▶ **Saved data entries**

★ ★ ★ ★ ★

(* ===== verification/Task.v ===== *)
(** * Tasks (src/runtime/task.c, context.c and the task half of scheduler.c)

    Each function is the code between the lock and the unlock of the runtime's
    mutex, with the reads around it.  An operation that suspends its task ends in
    [Suspend] where the code calls [vl_fiber_yield]; what it does after the fiber
    is resumed is the function of the same name with [_resumed]. *)

From S2P Require Import Prelude Intrusive RunQueue TimerHeap RuntimeState.
From stdpp Require Import options.

Inductive outcome (A : Type) := Return (a : A) | Suspend.
Arguments Return {A} _.
Arguments Suspend {A}.

(** ** scheduler.c: queues and wake-ups *)

Definition vl_task_queue_push (task : nat) : R unit := fun r =>
  match iq_push queue_link (global_runnable r) task (tasks r) with
  | Some (q, m) => Some (tt, set_global_runnable q (set_tasks m r))
  | None => None
  end.

Definition vl_task_queue_pop : R (option nat) := fun r =>
  match iq_pop queue_link (global_runnable r) (tasks r) with
  | Some (task, q, m) => Some (task, set_global_runnable q (set_tasks m r))
  | None => None
  end.

Definition vl_runtime_is_owner (th : thread) (r : vl_runtime_impl) : bool :=
  (owner_thread r =? th_self th)%nat.

(** A nonblocking eventfd refuses (EAGAIN) a write that would overflow it. *)
Definition eventfd_write (count : Z) : Z :=
  if count + 1 <=? UINT64_MAX - 1 then count + 1 else count.

Definition vl_runtime_wake_workers : R unit :=
  modify (fun r => set_ps ((fun p => set_event_fd (eventfd_write (event_fd p)) p) <$> ps r) r).

(** The compare-and-swap of [queued] from 0 to 1. *)
Definition vl_task_mark_queued (task : nat) : R bool :=
  t ← load_task task;
  if queued t then mret false else
  _ ← upd_task task (set_queued true);
  mret true.

Definition vl_task_enqueue_global_locked (task : option nat) : R unit :=
  match task with
  | None => mret tt
  | Some task =>
      t ← load_task task;
      if decide (state t = VL_TASK_RUNNABLE) then
        marked ← vl_task_mark_queued task;
        if marked : bool then vl_task_queue_push task else mret tt
      else mret tt
  end.

Definition vl_task_enqueue_local_locked (p : nat) (task : option nat) : R unit :=
  match task with
  | None => mret tt
  | Some task =>
      t ← load_task task;
      if decide (state t = VL_TASK_RUNNABLE) then
        marked ← vl_task_mark_queued task;
        if marked : bool then
          n ← gets worker_count;
          if (n =? 1)%nat || bool_decide (fiber t <> None) then vl_task_queue_push task else
          pushed ← on_run_queue p (vl_run_queue_owner_push (Some task));
          if decide (pushed = VL_OK) then bump_p_stat p local_pushes set_local_pushes 1
          else vl_task_queue_push task
        else mret tt
      else mret tt
  end.

Definition vl_task_wake_locked (task : option nat) : R unit :=
  match task with
  | None => mret tt
  | Some i =>
      t ← load_task i;
      if bool_decide (state t <> VL_TASK_WAITING) && bool_decide (state t <> VL_TASK_SLEEPING)
      then mret tt else
      if executing t then upd_task i (set_wake_pending true) else
      _ ← upd_task i (set_state VL_TASK_RUNNABLE);
      vl_task_enqueue_global_locked task
  end.

(** [if (x != 0) --x] on a counter. *)
Definition dec_guarded (get : vl_runtime_impl -> Z) (set : Z -> vl_runtime_impl -> vl_runtime_impl)
    : R unit :=
  modify (fun r => if get r =? 0 then r else set (w64 (get r - 1)) r).

Definition terminal (st : vl_task_state) : bool :=
  bool_decide (st = VL_TASK_DONE) || bool_decide (st = VL_TASK_CANCELLED).

Definition vl_task_is_terminal (task : option nat) : R bool :=
  match task with
  | None => mret (terminal VL_TASK_CANCELLED)
  | Some i => t ← load_task i; mret (terminal (state t))
  end.

(** The loop of [vl_task_cancel_all] from [task] along [all_next]. *)
Fixpoint cancel_from (fuel : nat) (task : option nat) : R unit :=
  match task with
  | None => mret tt
  | Some i =>
      match fuel with
      | O => ub
      | S fuel =>
          term ← vl_task_is_terminal task;
          t ← load_task i;
          _ ← (if negb term && negb (executing t) then
                 _ ← upd_task i (set_state VL_TASK_CANCELLED);
                 w ← gets io_waiting;
                 _ ← (if waiting_for_io t && negb (w =? 0) then
                        _ ← upd_task i (set_waiting_for_io false);
                        modify (fun r => set_io_waiting (w64 (io_waiting r - 1)) r)
                      else mret tt);
                 _ ← dec_guarded live_tasks set_live_tasks;
                 bump_stat cancelled set_cancelled 1
               else mret tt);
          cancel_from fuel (all_next t)
      end
  end.

Definition vl_task_cancel_all : R unit :=
  n ← gets (fun r => size (tasks r));
  first ← gets all_tasks;
  cancel_from n first.

(** ** context.c *)

Definition vl_current_p (th : thread) : option nat := th_p th.

(** [vl_tls_p->current] of the calling thread. *)
Definition vl_task_current (th : thread) : R (option nat) :=
  match vl_current_p th with
  | None => mret None
  | Some p => x ← load_p p; mret (current x)
  end.

Definition vl_context_set_current (p : option nat) (task : option nat) : R unit :=
  match p with
  | None => mret tt
  | Some p => upd_p p (set_current task)
  end.

Definition vl_task_prepare_park (th : thread) (st : vl_task_state) : R vl_status :=
  task ← vl_task_current th;
  match vl_current_p th, task with
  | Some p, Some i =>
      if bool_decide (st <> VL_TASK_WAITING) && bool_decide (st <> VL_TASK_SLEEPING)
      then mret VL_ERROR_INVALID_STATE else
      t ← load_task i;
      if bool_decide (state t <> VL_TASK_RUNNING) || negb (executing t)
      then mret VL_ERROR_INVALID_STATE else
      _ ← upd_task i (set_state st);
      _ ← bump_stat parks set_parks 1;
      _ ← bump_p_stat p p_parks set_p_parks 1;
      mret VL_OK
  | _, _ => mret VL_ERROR_INVALID_STATE
  end.

Definition vl_task_commit_park (th : thread) : R (outcome unit) :=
  task ← vl_task_current th;
  match task with
  | None => mret (Return tt)
  | Some _ => mret Suspend
  end.

(** ** task.c *)

(** [calloc] is the address it returned; it is fresh, or the allocator is broken. *)
Definition vl_spawn (th : thread) (fn_given : bool) (calloc : option nat) : R (option nat) :=
  if negb fn_given then mret None else
  owner ← gets (vl_runtime_is_owner th);
  if negb owner && bool_decide (vl_current_p th = None) then mret None else
  match calloc with
  | None => mret None
  | Some task =>
      stopping ← gets shutdown_requested;
      if stopping : bool then mret None else
      m ← gets tasks;
      if decide (m !! task = None) then
        first ← gets all_tasks;
        _ ← modify (fun r => set_tasks (<[task := set_all_next first new_task]> (tasks r)) r);
        _ ← modify (set_all_tasks (Some task));
        _ ← upd_task task (set_state VL_TASK_RUNNABLE);
        _ ← vl_task_enqueue_global_locked (Some task);
        _ ← modify (fun r => set_live_tasks (w64 (live_tasks r + 1)) r);
        _ ← bump_stat spawned set_spawned 1;
        _ ← vl_runtime_wake_workers;
        mret (Some task)
      else ub
  end.

Definition vl_yield (th : thread) : R (outcome unit) :=
  task ← vl_task_current th;
  match task with
  | None => mret (Return tt)
  | Some i =>
      t ← load_task i;
      if bool_decide (state t <> VL_TASK_RUNNING) || negb (executing t) then mret (Return tt) else
      _ ← upd_task i (set_state VL_TASK_RUNNABLE);
      _ ← bump_stat task_switches set_task_switches 1;
      mret Suspend
  end.

Definition vl_task_state_of (task : option nat) : R vl_task_state :=
  match task with
  | None => mret VL_TASK_CANCELLED
  | Some i => t ← load_task i; mret (state t)
  end.

(** Append [current] to the joiners of [task]. *)
Definition join_enqueue (task current : nat) : R unit :=
  _ ← upd_task current (set_waiting_on (Some task));
  _ ← upd_task current (set_waiter_next None);
  t ← load_task task;
  _ ← match waiters_tail t with
      | None => upd_task task (set_waiters_head (Some current))
      | Some tl => upd_task tl (set_waiter_next (Some current))
      end;
  upd_task task (set_waiters_tail (Some current)).

Definition vl_join (th : thread) (task : option nat) : R (outcome vl_status) :=
  match task with
  | None => mret (Return VL_ERROR_INVALID_ARGUMENT)
  | Some task =>
      t ← load_task task;
      if decide (state t = VL_TASK_DONE) then mret (Return VL_OK) else
      current ← vl_task_current th;
      match vl_current_p th, current with
      | Some p, Some cur =>
          if decide (cur = task) then mret (Return VL_ERROR_INVALID_STATE) else
          c ← load_task cur;
          if bool_decide (state t = VL_TASK_CANCELLED) || bool_decide (state c <> VL_TASK_RUNNING)
          then mret (Return VL_ERROR_INVALID_STATE) else
          _ ← upd_task cur (set_state VL_TASK_WAITING);
          _ ← join_enqueue task cur;
          _ ← bump_stat parks set_parks 1;
          _ ← bump_p_stat p p_parks set_p_parks 1;
          _ ← bump_stat task_switches set_task_switches 1;
          mret Suspend
      | _, _ => mret (Return VL_ERROR_INVALID_STATE)
      end
  end.

Definition vl_join_resumed (task : nat) : R vl_status :=
  t ← load_task task;
  mret (if decide (state t = VL_TASK_DONE) then VL_OK else VL_ERROR_INVALID_STATE).

(** The loop of [vl_task_complete_locked] from [waiter] along [waiter_next]. *)
Fixpoint wake_joiners (fuel : nat) (waiter : option nat) : R unit :=
  match waiter with
  | None => mret tt
  | Some i =>
      match fuel with
      | O => ub
      | S fuel =>
          t ← load_task i;
          _ ← upd_task i (set_waiter_next None);
          _ ← upd_task i (set_waiting_on None);
          _ ← vl_task_wake_locked waiter;
          wake_joiners fuel (waiter_next t)
      end
  end.

Definition vl_task_complete_locked (task : nat) : R unit :=
  t ← load_task task;
  n ← gets (fun r => size (tasks r));
  _ ← upd_task task (set_waiters_head None);
  _ ← upd_task task (set_waiters_tail None);
  _ ← wake_joiners n (waiters_head t);
  _ ← dec_guarded live_tasks set_live_tasks;
  bump_stat completed set_completed 1.

Definition vl_task_can_park_for_io (th : thread) (task : option nat) (io : option nat)
    : R vl_status :=
  cur ← vl_task_current th;
  match task, io, vl_current_p th with
  | Some i, Some drv, Some p =>
      if negb (p =? 0)%nat || bool_decide (cur <> task) then mret VL_ERROR_INVALID_STATE else
      t ← load_task i;
      if bool_decide (state t <> VL_TASK_RUNNING) || waiting_for_io t
      then mret VL_ERROR_INVALID_STATE else
      w ← gets io_waiting;
      d ← gets io_driver;
      if negb (w =? 0) && bool_decide (d <> io) then mret VL_ERROR_INVALID_STATE
      else mret VL_OK
  | _, _, _ => mret VL_ERROR_INVALID_STATE
  end.

Definition vl_task_park_for_io (th : thread) (task : option nat) (io : option nat)
    : R (outcome vl_status) :=
  can ← vl_task_can_park_for_io th task io;
  match can, task, vl_current_p th with
  | VL_OK, Some i, Some p =>
      _ ← modify (set_io_driver io);
      _ ← upd_task i (set_waiting_for_io true);
      _ ← upd_task i (set_state VL_TASK_WAITING);
      _ ← modify (fun r => set_io_waiting (w64 (io_waiting r + 1)) r);
      _ ← bump_stat parks set_parks 1;
      _ ← bump_p_stat p p_parks set_p_parks 1;
      _ ← bump_stat task_switches set_task_switches 1;
      mret Suspend
  | _, _, _ => mret (Return VL_ERROR_INVALID_STATE)
  end.

Definition vl_task_park_for_io_resumed (task : nat) : R vl_status :=
  t ← load_task task;
  mret (if decide (state t = VL_TASK_RUNNING) then VL_OK else VL_ERROR_INVALID_STATE).

Definition vl_task_complete_io (task : option nat) (completion_given : bool) : R vl_status :=
  match task, completion_given with
  | Some i, true =>
      t ← load_task i;
      w ← gets io_waiting;
      if bool_decide (state t <> VL_TASK_WAITING) || negb (waiting_for_io t) || (w =? 0)
      then mret VL_ERROR_INVALID_STATE else
      _ ← upd_task i (set_waiting_for_io false);
      _ ← modify (fun r => set_io_waiting (w64 (io_waiting r - 1)) r);
      _ ← modify (fun r => if io_waiting r =? 0 then set_io_driver None r else r);
      _ ← vl_task_wake_locked task;
      _ ← vl_runtime_wake_workers;
      mret VL_OK
  | _, _ => mret VL_ERROR_INVALID_STATE
  end.

(** Free every task on the [all_next] list. *)
Fixpoint free_from (fuel : nat) (task : option nat) : R unit :=
  match task with
  | None => mret tt
  | Some i =>
      match fuel with
      | O => ub
      | S fuel =>
          t ← load_task i;
          _ ← modify (fun r => set_tasks (delete i (tasks r)) r);
          free_from fuel (all_next t)
      end
  end.

Definition vl_runtime_destroy_tasks : R unit :=
  n ← gets (fun r => size (tasks r));
  first ← gets all_tasks;
  _ ← free_from n first;
  modify (set_all_tasks None).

★ ★ ★ ★ ★

All lines from the opening of the records through the line where "[Suspend] where the" occurs are to be output verbatim. No other line belongs in the answer.

(* ===== verification/Task.v ===== *)
(** * Tasks (src/runtime/task.c, context.c and the task half of scheduler.c)

    Each function is the code between the lock and the unlock of the runtime's
    mutex, with the reads around it.  An operation that suspends its task ends in
    [Suspend] where the code calls [vl_fiber_yield]; what it does after the fiber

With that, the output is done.